Exercise goal —
Look through the material and copy each line holding "capacity".

--------

(** [p.buckets[i]] and the assignment to it. *)
Definition bucket (p : Predictor) (i : Z) : list Z := if i =? 0 then p_bucket0 p else p_bucket1 p.
Definition set_bucket (p : Predictor) (i : Z) (b : list Z) : Predictor :=
  {| p_bucket0 := if i =? 0 then b else p_bucket0 p; p_bucket1 := if i =? 0 then p_bucket1 p else b;
     p_bits := p_bits p; p_mask := p_mask p; p_active := p_active p; p_size := p_size p;
     p_decay := p_decay p; p_threshold := p_threshold p; p_hits := p_hits p; p_misses := p_misses p |}.

Definition MarkUncacheable (p : Predictor) (key : string) : Predictor :=
  let '(h1, h2) := hashKey p key in
  set_bucket p (p_active p) (sat_inc (sat_inc (bucket p (p_active p)) h1) h2).

Definition IsLikelyUncacheable (p : Predictor) (key : string) : Predictor * bool :=
  let '(h1, h2) := hashKey p key in
  let idx := p_active p in
  let active := bucket p idx in
  let shadow := bucket p (Z.lxor idx 1) in
  let c1a := at_ active h1 in let c1b := at_ shadow h1 in
  let c2a := at_ active h2 in let c2b := at_ shadow h2 in
  let c1 := if c1a <? c1b then c1b else c1a in
  let c2 := if c2a <? c2b then c2b else c2a in
  let b := (p_threshold p <=? c1) && (p_threshold p <=? c2) in
  ({| p_bucket0 := p_bucket0 p; p_bucket1 := p_bucket1 p; p_bits := p_bits p; p_mask := p_mask p;
      p_active := p_active p; p_size := p_size p; p_decay := p_decay p; p_threshold := p_threshold p;
      p_hits := if b then p_hits p +u64 1 else p_hits p;
      p_misses := if b then p_misses p else p_misses p +u64 1 |}, b).

Definition Rotate (p : Predictor) : Predictor :=
  let next := Z.lxor (p_active p) 1 in
  let p := set_bucket p next (map (fun _ => 0) (bucket p next)) in
  {| p_bucket0 := p_bucket0 p; p_bucket1 := p_bucket1 p; p_bits := p_bits p; p_mask := p_mask p;
     p_active := next; p_size := p_size p; p_decay := p_decay p; p_threshold := p_threshold p;
     p_hits := p_hits p; p_misses := p_misses p |}.

(** [StartDecay]; [None] would be the panic of [time.NewTicker], which the guard excludes. *)
Definition StartDecay (events : list (tick unit)) (p : Predictor) : option Predictor :=
  if p_decay p <=? 0 then Some p
  else _ ← NewTicker (p_decay p); Some (ticker_loop (fun _ => Rotate) events p).

(** [Predictor.Stats] *)
Definition Predictor_Stats (p : Predictor) : Z * Z := (p_hits p, p_misses p).

(** ** Construction *)

Lemma grow_bits_pow2 n target fuel :
  0 <= n -> 2 ^ n <= 2 ^ 31 -> target <= 2 ^ 31 -> (31 - Z.to_nat n < fuel)%nat ->
  exists m, n <= m <= 31 /\ grow_bits fuel (2 ^ n) target = Some (2 ^ m) /\ target <= 2 ^ m.
Proof.
  revert n. induction fuel as [| fuel IH]; intros n Hn Hle Ht Hf; [lia |]. cbn [grow_bits].
  assert (Hn31 : n <= 31) by (apply (Z.pow_le_mono_r_iff 2); lia).
  destruct (Z.ltb_spec (2 ^ n) target) as [Hlt | Hge]; [| exists n; split_and!; done || lia].
  assert (n < 31) by (apply (Z.pow_lt_mono_r_iff 2); lia).
  assert (Hnext : u32 (Z.shiftl (2 ^ n) 1) = 2 ^ (n + 1)).
  { rewrite Z.shiftl_mul_pow2, Z.pow_add_r by lia. unfold u32. change (2 ^ 1) with 2.
    apply Z.mod_small. split; [lia |]. change (2 ^ 32) with (2 ^ 31 * 2).
    assert (2 ^ n < 2 ^ 31) by (apply Z.pow_lt_mono_r; lia). lia. }
  rewrite Hnext. destruct (IH (n + 1)) as (m & Hm & -> & Htm); try lia.
  { apply Z.pow_le_mono_r; lia. }
  exists m. split_and!; try lia; done.
Qed.

(** Past [2^31] the doubling wraps to 0 and never reaches the target. *)
Lemma grow_bits_zero fuel target : 0 < target -> grow_bits fuel 0 target = None.
Proof.
  intros Ht. induction fuel as [| fuel IH]; [done |]. cbn [grow_bits].
  rewrite (proj2 (Z.ltb_lt 0 target) Ht). exact IH.
Qed.

Lemma grow_bits_diverges n fuel target :
  0 <= n <= 31 -> 2 ^ 31 < target -> grow_bits fuel (2 ^ n) target = None.
Proof.
  revert n. induction fuel as [| fuel IH]; intros n Hn Ht; [done |]. cbn [grow_bits].
  assert (2 ^ n <= 2 ^ 31) by (apply Z.pow_le_mono_r; lia).
  rewrite (proj2 (Z.ltb_lt (2 ^ n) target)) by lia.
  assert (Hsh : Z.shiftl (2 ^ n) 1 = 2 ^ (n + 1)).
  { rewrite Z.shiftl_mul_pow2 by lia. rewrite Z.pow_add_r by lia. done. }
  rewrite Hsh. destruct (Z.eq_dec n 31) as [-> | Hne].
  - change (u32 (2 ^ (31 + 1))) with 0. apply grow_bits_zero. lia.
  - unfold u32. rewrite Z.mod_small; [apply IH; lia |]. split; [lia | apply Z.pow_lt_mono_r; lia].
Qed.

Record predictor_wf (p : Predictor) : Prop := {
  pw_size : exists k, 10 <= k <= 31 /\ p_bits p = 2 ^ k /\ p_mask p = 2 ^ k - 1;
  pw_len : forall i, length (bucket p i) = Z.to_nat (p_bits p);
  pw_u8 : forall i, Forall in_u8 (bucket p i);
  pw_active : p_active p = 0 \/ p_active p = 1;
  pw_threshold : p_threshold p = 2
}.

Lemma pow2_le k : 10 <= k <= 31 -> 1024 <= 2 ^ k <= 2 ^ 31.
Proof. intros Hk. split; [change 1024 with (2 ^ 10) |]; apply Z.pow_le_mono_r; lia. Qed.

Lemma NewPredictor_wf fuel capacity decay p :
  (32 <= fuel)%nat -> predictor_target capacity <= 2 ^ 31 ->
  NewPredictor fuel capacity decay = Some p ->
  predictor_wf p /\ bucket p 0 = replicate (Z.to_nat (p_bits p)) 0 /\
  bucket p 1 = replicate (Z.to_nat (p_bits p)) 0 /\ predictor_target capacity <= p_bits p.
Proof.
  intros Hf Ht. unfold NewPredictor.
  destruct (grow_bits_pow2 0 (predictor_target capacity) fuel) as (m & Hm & Hg & Hle); try lia.
  change (2 ^ 0) with 1 in Hg. rewrite Hg. cbn [mbind option_bind]. intros [= <-].
  assert (Hk : exists k, 10 <= k <= 31 /\ (if 2 ^ m <? 1024 then 1024 else 2 ^ m) = 2 ^ k /\
    predictor_target capacity <= 2 ^ k).
  { destruct (Z.ltb_spec (2 ^ m) 1024) as [Hlt | Hge].
    - exists 10. split_and!; [lia | lia | done | change (2 ^ 10) with 1024; lia].
    - exists m. split_and!; try done; try lia. change 1024 with (2 ^ 10) in Hge.
      apply (Z.pow_le_mono_r_iff 2) in Hge; lia. }
  destruct Hk as (k & Hk & -> & Htk). pose proof (pow2_le k Hk).
  assert (Hu : Forall in_u8 (replicate (Z.to_nat (2 ^ k)) 0)).
  { apply Forall_replicate. unfold in_u8. lia. }
  split; [split; cbn | done].
  - exists k. split_and!; [lia | lia | done |]. unfold u32. rewrite Z.mod_small; lia.
  - intros i. unfold bucket; cbn. zbool; apply length_replicate.
  - intros i. unfold bucket; cbn. by destruct (i =? 0).
  - by left.
  - done.
Qed.

(** Both positions are inside the buckets, and they differ. *)
Lemma hashKey_bound p key :
  predictor_wf p ->
  0 <= (hashKey p key).1 < p_bits p /\ 0 <= (hashKey p key).2 < p_bits p /\
  (hashKey p key).1 <> (hashKey p key).2.
Proof.
  intros [(k & Hk & Hb & Hm) _ _ _ _]. unfold hashKey; cbn [fst snd]. rewrite Hm, Hb.
  pose proof (pow2_le k Hk) as Hp.
  set (a := Z.land (u32 (fnv64a key _)) (2 ^ k - 1)).
  set (b := Z.land (u32 (Z.shiftr _ 32)) (2 ^ k - 1)).
  assert (Ha : 0 <= a < 2 ^ k) by (apply land_mask_bound; lia).
  assert (Hbb : 0 <= b < 2 ^ k) by (apply land_mask_bound; lia).
  split; [done |]. destruct (Z.eqb_spec a b) as [E | Hne]; [| done].
  split; [apply land_mask_bound; lia |]. rewrite <- E.
  rewrite land_mask by lia. unfold u32. rewrite (Z.mod_small (a + 1)) by lia.
  destruct (Z.eq_dec (a + 1) (2 ^ k)) as [E2 | Hn]; [rewrite E2, Z.mod_same; lia |].
  rewrite Z.mod_small; lia.
Qed.

Lemma sat_inc_bump b h :
  0 <= h < Z.of_nat (length b) -> Forall in_u8 b -> sat_inc b h = bump b h.
Proof.
  intros Hh Hu. pose proof (at_in_u8 b h Hh Hu) as Ha. unfold sat_inc, bump, counterMax, in_u8 in *.
  destruct (Z.leb_spec 255 (at_ b h)); destruct (Z.ltb_spec (at_ b h) 255); try lia; [done |].
  unfold u32. rewrite Z.mod_small; [done | lia].
Qed.

Lemma bucket_set_eq p b : p_active p = 0 \/ p_active p = 1 ->
  bucket (set_bucket p (p_active p) b) (p_active p) = b /\
  bucket (set_bucket p (p_active p) b) (Z.lxor (p_active p) 1) = bucket p (Z.lxor (p_active p) 1).
Proof. by intros [-> | ->]. Qed.

(** What [MarkUncacheable] does to the two buckets. *)
Lemma Mark_spec p key :
  predictor_wf p ->
  let '(h1, h2) := hashKey p key in
  bucket (MarkUncacheable p key) (p_active p) = bump (bump (bucket p (p_active p)) h1) h2 /\
  bucket (MarkUncacheable p key) (Z.lxor (p_active p) 1) = bucket p (Z.lxor (p_active p) 1) /\
  predictor_wf (MarkUncacheable p key) /\ p_active (MarkUncacheable p key) = p_active p /\
  p_mask (MarkUncacheable p key) = p_mask p /\ p_bits (MarkUncacheable p key) = p_bits p.
Proof.
  intros Hwf. pose proof (hashKey_bound p key Hwf) as (H1 & H2 & _). unfold MarkUncacheable.
  destruct (hashKey p key) as [h1 h2]; cbn [fst snd] in *.
  pose proof (pw_u8 p Hwf (p_active p)) as Hu. pose proof (pw_len p Hwf (p_active p)) as Hl.
  destruct (pw_size p Hwf) as (k & Hk & Hb & _). pose proof (pow2_le k Hk).
  rewrite (sat_inc_bump _ h1) by (try done; lia).
  rewrite sat_inc_bump; [| rewrite length_bump; lia | apply bump_u8; [lia | done]].
  destruct (bucket_set_eq p (bump (bump (bucket p (p_active p)) h1) h2) (pw_active p Hwf)) as [-> ->].
  split_and!; try done. split; try by destruct Hwf.
  - intros i. assert (Hbl : length (bump (bump (bucket p (p_active p)) h1) h2) = Z.to_nat (p_bits p)).
    { by rewrite !length_bump. }
    pose proof (pw_len p Hwf i) as Hi. unfold bucket, set_bucket in *; cbn.
    by destruct (i =? 0), (p_active p =? 0).
  - intros i. assert (Hbb : Forall in_u8 (bump (bump (bucket p (p_active p)) h1) h2)).
    { apply bump_u8; [rewrite length_bump; lia |]. apply bump_u8; [lia | done]. }
    pose proof (pw_u8 p Hwf i) as Hi. unfold bucket, set_bucket in *; cbn.
    by destruct (i =? 0), (p_active p =? 0).
Qed.

Lemma Rotate_spec p :
  predictor_wf p ->
  bucket (Rotate p) (p_active (Rotate p)) = map (fun _ => 0) (bucket p (Z.lxor (p_active p) 1)) /\
  bucket (Rotate p) (Z.lxor (p_active (Rotate p)) 1) = bucket p (p_active p) /\
  predictor_wf (Rotate p) /\ p_mask (Rotate p) = p_mask p /\ p_bits (Rotate p) = p_bits p.
Proof.
  intros Hwf. pose proof (pw_len p Hwf) as Hl. pose proof (pw_u8 p Hwf) as Hu.
  assert (Hz : forall b : list Z, Forall in_u8 (map (fun _ => 0) b)).
  { intros b. apply Forall_fmap, Forall_true. intros x. unfold in_u8; cbn. lia. }
  split_and!; try (by destruct (pw_active p Hwf) as [E | E]; unfold Rotate; rewrite E).
  destruct Hwf as [Hs _ _ Ha Ht]. split; try done.
  - intros i. specialize (Hl i). unfold Rotate, bucket, set_bucket in *; cbn.
    destruct Ha as [Ha | Ha]; rewrite Ha; change (Z.lxor 0 1) with 1;
      change (Z.lxor 1 1) with 0; cbn; destruct (i =? 0); by rewrite ?length_map.
  - intros i. specialize (Hu i). unfold Rotate, bucket, set_bucket in *; cbn.
    destruct Ha as [Ha | Ha]; rewrite Ha; change (Z.lxor 0 1) with 1;
      change (Z.lxor 1 1) with 0; cbn; destruct (i =? 0); done || apply Hz.
  - unfold Rotate; cbn. destruct Ha as [-> | ->]; cbn; tauto.
Qed.

(** ** Decay *)

(** Nothing is marked in either bucket. *)
Definition forgotten (p : Predictor) : Prop := forall i, at_ (p_bucket0 p) i = 0 /\ at_ (p_bucket1 p) i = 0.

Lemma at_zeros (b : list Z) i : at_ (map (fun _ => 0) b) i = 0.
Proof.
  unfold at_. change (map ?f b) with (f <$> b). rewrite list_lookup_fmap.
  by destruct (b !! Z.to_nat i).
Qed.

Lemma Rotate_wf p : predictor_wf p -> predictor_wf (Rotate p).
Proof. intros Hwf. apply (Rotate_spec p Hwf). Qed.

Lemma Rotate_Rotate p : predictor_wf p -> forgotten (Rotate (Rotate p)).
Proof.
  intros Hwf i. unfold Rotate, set_bucket, bucket. destruct (pw_active p Hwf) as [E | E]; rewrite E; cbn; split; apply at_zeros.
Qed.

Lemma forgotten_Rotate p : forgotten p -> forgotten (Rotate p).
Proof.
  intros Hf i. destruct (Hf i) as [H0 H1]. unfold Rotate, set_bucket, bucket; cbn.
  destruct (_ =? 0); split; rewrite ?at_zeros; done.
Qed.

Lemma forgotten_answers p key : p_threshold p = 2 -> forgotten p -> (IsLikelyUncacheable p key).2 = false.
Proof.
  intros Ht Hf. unfold IsLikelyUncacheable. destruct (hashKey p key) as [h1 h2]. cbn [snd]. rewrite Ht.
  assert (Hb : forall i j, at_ (bucket p i) j = 0) by (intros i j; unfold bucket; destruct (i =? 0); apply Hf).
  by rewrite !Hb.
Qed.

(** The decay worker forgets: with a positive interval it does not panic, and after two of
    its ticks nothing marked before is reported any more; with an interval of zero or less
    it returns at once and a marked URL stays marked. *)
Theorem StartDecay_forgets events p :
  predictor_wf p ->
  (0 < p_decay p -> (2 <= length (ticks events))%nat ->
     exists p', StartDecay events p = Some p' /\ predictor_wf p' /\ forall key, (IsLikelyUncacheable p' key).2 = false) /\
  (p_decay p <= 0 -> StartDecay events p = Some p).
Proof.
  intros Hwf. unfold StartDecay. split; intros Hd; [| by rewrite (proj2 (Z.leb_le _ _) Hd)].
  intros Ht. rewrite (proj2 (Z.leb_gt _ _) Hd). unfold NewTicker. rewrite (proj2 (Z.ltb_lt _ _) Hd). cbn.
  eexists. split; [done |]. rewrite ticker_loop_ticks. destruct (ticks events) as [| [] [| [] l]]; cbn in Ht; try lia. cbn [foldl].
  destruct (foldl_invariant (fun p => predictor_wf p /\ forgotten p) (fun p _ => Rotate p) l (Rotate (Rotate p))) as [Hw Hf].
  - intros q _ _ [Hw Hf]. split; [by apply Rotate_wf | by apply forgotten_Rotate].
  - split; [by do 2 apply Rotate_wf | by apply Rotate_Rotate].
  - split; [done |]. intros key. apply forgotten_answers; [by apply pw_threshold | done].
Qed.

(** ** The sliding window *)

Inductive POp := PMark (key : string) | PRotate | PQuery (key : string).

Definition p_step (p : Predictor) (op : POp) : Predictor :=
  match op with
  | PMark key => MarkUncacheable p key
  | PRotate => Rotate p
  | PQuery key => (IsLikelyUncacheable p key).1
  end.

(** The exact counts the filter approximates: the marks of one key, and of all keys, in
    the current interval and in the one before it. *)
Record window := { w_cur : Z; w_prev : Z; w_any : Z; w_any_prev : Z }.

--------

Exercise solution —
Lemma NewPredictor_wf fuel capacity decay p :
  (32 <= fuel)%nat -> predictor_target capacity <= 2 ^ 31 ->
  NewPredictor fuel capacity decay = Some p ->
  bucket p 1 = replicate (Z.to_nat (p_bits p)) 0 /\ predictor_target capacity <= p_bits p.
  destruct (grow_bits_pow2 0 (predictor_target capacity) fuel) as (m & Hm & Hg & Hle); try lia.
    predictor_target capacity <= 2 ^ k).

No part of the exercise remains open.